Assignment — In the listing below, a line holding "(wrap32 (wc_height cfg" and a line holding "(wrap32 (wc_y cfg + wrap32" mark the range. Retype both exactly, with all lines between them.

Given data —
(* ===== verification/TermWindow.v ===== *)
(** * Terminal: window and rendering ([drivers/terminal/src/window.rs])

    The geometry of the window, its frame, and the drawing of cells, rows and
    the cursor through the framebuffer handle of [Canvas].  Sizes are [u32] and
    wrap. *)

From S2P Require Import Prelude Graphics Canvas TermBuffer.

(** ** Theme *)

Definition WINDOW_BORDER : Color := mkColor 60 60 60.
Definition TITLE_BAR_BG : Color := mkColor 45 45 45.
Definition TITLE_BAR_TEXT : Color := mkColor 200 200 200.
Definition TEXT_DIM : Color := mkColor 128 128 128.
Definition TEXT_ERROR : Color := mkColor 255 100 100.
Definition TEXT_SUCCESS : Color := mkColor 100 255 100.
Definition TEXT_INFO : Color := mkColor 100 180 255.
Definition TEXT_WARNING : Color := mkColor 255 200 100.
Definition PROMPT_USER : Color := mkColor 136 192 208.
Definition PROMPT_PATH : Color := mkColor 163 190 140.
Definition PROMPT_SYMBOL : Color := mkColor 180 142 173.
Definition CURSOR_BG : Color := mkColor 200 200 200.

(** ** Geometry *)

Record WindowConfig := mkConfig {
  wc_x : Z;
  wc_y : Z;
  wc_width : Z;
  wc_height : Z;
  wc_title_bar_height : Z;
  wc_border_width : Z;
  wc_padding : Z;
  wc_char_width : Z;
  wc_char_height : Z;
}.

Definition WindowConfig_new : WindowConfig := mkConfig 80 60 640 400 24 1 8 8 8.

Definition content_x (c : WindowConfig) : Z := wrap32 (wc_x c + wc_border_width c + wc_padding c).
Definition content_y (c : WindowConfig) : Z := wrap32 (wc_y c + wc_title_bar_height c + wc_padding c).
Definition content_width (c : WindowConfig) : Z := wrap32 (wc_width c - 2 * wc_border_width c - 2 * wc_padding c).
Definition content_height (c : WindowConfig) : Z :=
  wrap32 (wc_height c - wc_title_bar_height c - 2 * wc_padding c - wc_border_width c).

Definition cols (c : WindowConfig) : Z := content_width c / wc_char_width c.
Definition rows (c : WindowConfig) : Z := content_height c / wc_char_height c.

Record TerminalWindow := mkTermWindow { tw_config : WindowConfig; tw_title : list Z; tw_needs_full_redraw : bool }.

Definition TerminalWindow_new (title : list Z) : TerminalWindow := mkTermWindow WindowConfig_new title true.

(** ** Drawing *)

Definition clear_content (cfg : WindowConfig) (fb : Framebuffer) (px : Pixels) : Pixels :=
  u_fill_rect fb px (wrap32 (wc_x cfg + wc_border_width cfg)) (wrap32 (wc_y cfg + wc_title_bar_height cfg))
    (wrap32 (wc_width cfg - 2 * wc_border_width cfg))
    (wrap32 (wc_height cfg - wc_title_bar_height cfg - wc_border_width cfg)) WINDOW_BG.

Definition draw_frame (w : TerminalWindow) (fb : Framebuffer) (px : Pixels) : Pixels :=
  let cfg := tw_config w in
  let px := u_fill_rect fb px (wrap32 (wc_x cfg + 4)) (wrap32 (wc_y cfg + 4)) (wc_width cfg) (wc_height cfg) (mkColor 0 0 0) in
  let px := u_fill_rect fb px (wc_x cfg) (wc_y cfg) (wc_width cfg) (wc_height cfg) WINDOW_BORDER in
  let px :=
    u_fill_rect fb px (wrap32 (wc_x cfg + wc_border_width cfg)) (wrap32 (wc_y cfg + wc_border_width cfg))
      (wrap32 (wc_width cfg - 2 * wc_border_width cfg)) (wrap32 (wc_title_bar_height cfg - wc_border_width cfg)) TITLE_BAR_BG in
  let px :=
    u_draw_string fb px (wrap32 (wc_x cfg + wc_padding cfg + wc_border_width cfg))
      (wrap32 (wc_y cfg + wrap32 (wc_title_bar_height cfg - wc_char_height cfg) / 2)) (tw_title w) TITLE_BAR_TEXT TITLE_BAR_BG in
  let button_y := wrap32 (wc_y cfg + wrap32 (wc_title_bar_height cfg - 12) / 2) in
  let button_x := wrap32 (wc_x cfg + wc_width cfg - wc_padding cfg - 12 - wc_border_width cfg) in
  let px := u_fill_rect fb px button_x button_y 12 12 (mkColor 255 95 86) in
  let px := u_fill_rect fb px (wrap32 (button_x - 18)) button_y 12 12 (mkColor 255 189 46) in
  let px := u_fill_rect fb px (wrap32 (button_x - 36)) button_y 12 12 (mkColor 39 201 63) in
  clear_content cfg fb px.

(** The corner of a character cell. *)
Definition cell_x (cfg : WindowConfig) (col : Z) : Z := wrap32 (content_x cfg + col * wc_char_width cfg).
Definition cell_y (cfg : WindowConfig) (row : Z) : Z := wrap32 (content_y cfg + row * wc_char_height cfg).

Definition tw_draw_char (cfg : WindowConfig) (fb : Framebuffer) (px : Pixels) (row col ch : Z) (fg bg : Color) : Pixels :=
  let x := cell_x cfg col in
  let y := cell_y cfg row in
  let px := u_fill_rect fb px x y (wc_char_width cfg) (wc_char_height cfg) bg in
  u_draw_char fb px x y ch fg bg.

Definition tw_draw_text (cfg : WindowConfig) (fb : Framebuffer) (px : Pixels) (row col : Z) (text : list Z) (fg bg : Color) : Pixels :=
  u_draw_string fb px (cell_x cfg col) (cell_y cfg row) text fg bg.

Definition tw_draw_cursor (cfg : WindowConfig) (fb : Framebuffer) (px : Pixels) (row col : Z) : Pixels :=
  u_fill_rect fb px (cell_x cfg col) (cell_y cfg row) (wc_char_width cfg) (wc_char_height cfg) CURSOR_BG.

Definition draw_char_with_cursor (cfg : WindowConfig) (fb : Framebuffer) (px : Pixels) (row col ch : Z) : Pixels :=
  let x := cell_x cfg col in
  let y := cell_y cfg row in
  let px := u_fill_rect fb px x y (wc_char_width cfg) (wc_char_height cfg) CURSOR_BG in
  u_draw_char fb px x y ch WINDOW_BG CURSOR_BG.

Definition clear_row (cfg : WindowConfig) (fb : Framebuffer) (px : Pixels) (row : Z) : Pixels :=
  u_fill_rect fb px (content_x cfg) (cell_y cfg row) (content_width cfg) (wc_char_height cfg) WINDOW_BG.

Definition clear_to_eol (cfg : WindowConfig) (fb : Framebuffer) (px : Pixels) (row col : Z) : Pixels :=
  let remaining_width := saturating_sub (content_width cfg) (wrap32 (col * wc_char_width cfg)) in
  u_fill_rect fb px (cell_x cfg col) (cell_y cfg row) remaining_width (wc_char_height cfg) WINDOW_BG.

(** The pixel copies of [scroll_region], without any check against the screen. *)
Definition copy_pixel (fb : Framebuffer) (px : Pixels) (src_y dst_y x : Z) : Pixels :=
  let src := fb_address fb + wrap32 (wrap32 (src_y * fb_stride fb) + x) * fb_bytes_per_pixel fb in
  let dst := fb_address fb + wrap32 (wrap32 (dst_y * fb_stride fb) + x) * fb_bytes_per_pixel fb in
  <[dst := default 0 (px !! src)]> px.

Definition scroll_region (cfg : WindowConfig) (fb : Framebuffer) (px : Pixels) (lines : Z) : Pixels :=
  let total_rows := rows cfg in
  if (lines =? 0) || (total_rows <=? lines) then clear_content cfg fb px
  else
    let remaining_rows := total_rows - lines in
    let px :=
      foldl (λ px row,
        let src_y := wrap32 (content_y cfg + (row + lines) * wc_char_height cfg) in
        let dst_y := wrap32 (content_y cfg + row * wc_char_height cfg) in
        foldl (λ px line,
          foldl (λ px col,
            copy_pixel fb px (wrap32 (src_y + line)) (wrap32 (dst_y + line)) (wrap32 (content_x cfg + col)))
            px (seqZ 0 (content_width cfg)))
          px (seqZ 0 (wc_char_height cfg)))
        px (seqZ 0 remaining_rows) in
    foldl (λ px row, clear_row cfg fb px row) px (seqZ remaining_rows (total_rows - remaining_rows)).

Exercise result —
    (wrap32 (wc_height cfg - wc_title_bar_height cfg - wc_border_width cfg)) WINDOW_BG.

Definition draw_frame (w : TerminalWindow) (fb : Framebuffer) (px : Pixels) : Pixels :=
  let cfg := tw_config w in
  let px := u_fill_rect fb px (wrap32 (wc_x cfg + 4)) (wrap32 (wc_y cfg + 4)) (wc_width cfg) (wc_height cfg) (mkColor 0 0 0) in
  let px := u_fill_rect fb px (wc_x cfg) (wc_y cfg) (wc_width cfg) (wc_height cfg) WINDOW_BORDER in
  let px :=
    u_fill_rect fb px (wrap32 (wc_x cfg + wc_border_width cfg)) (wrap32 (wc_y cfg + wc_border_width cfg))
      (wrap32 (wc_width cfg - 2 * wc_border_width cfg)) (wrap32 (wc_title_bar_height cfg - wc_border_width cfg)) TITLE_BAR_BG in
  let px :=
    u_draw_string fb px (wrap32 (wc_x cfg + wc_padding cfg + wc_border_width cfg))
      (wrap32 (wc_y cfg + wrap32 (wc_title_bar_height cfg - wc_char_height cfg) / 2)) (tw_title w) TITLE_BAR_TEXT TITLE_BAR_BG in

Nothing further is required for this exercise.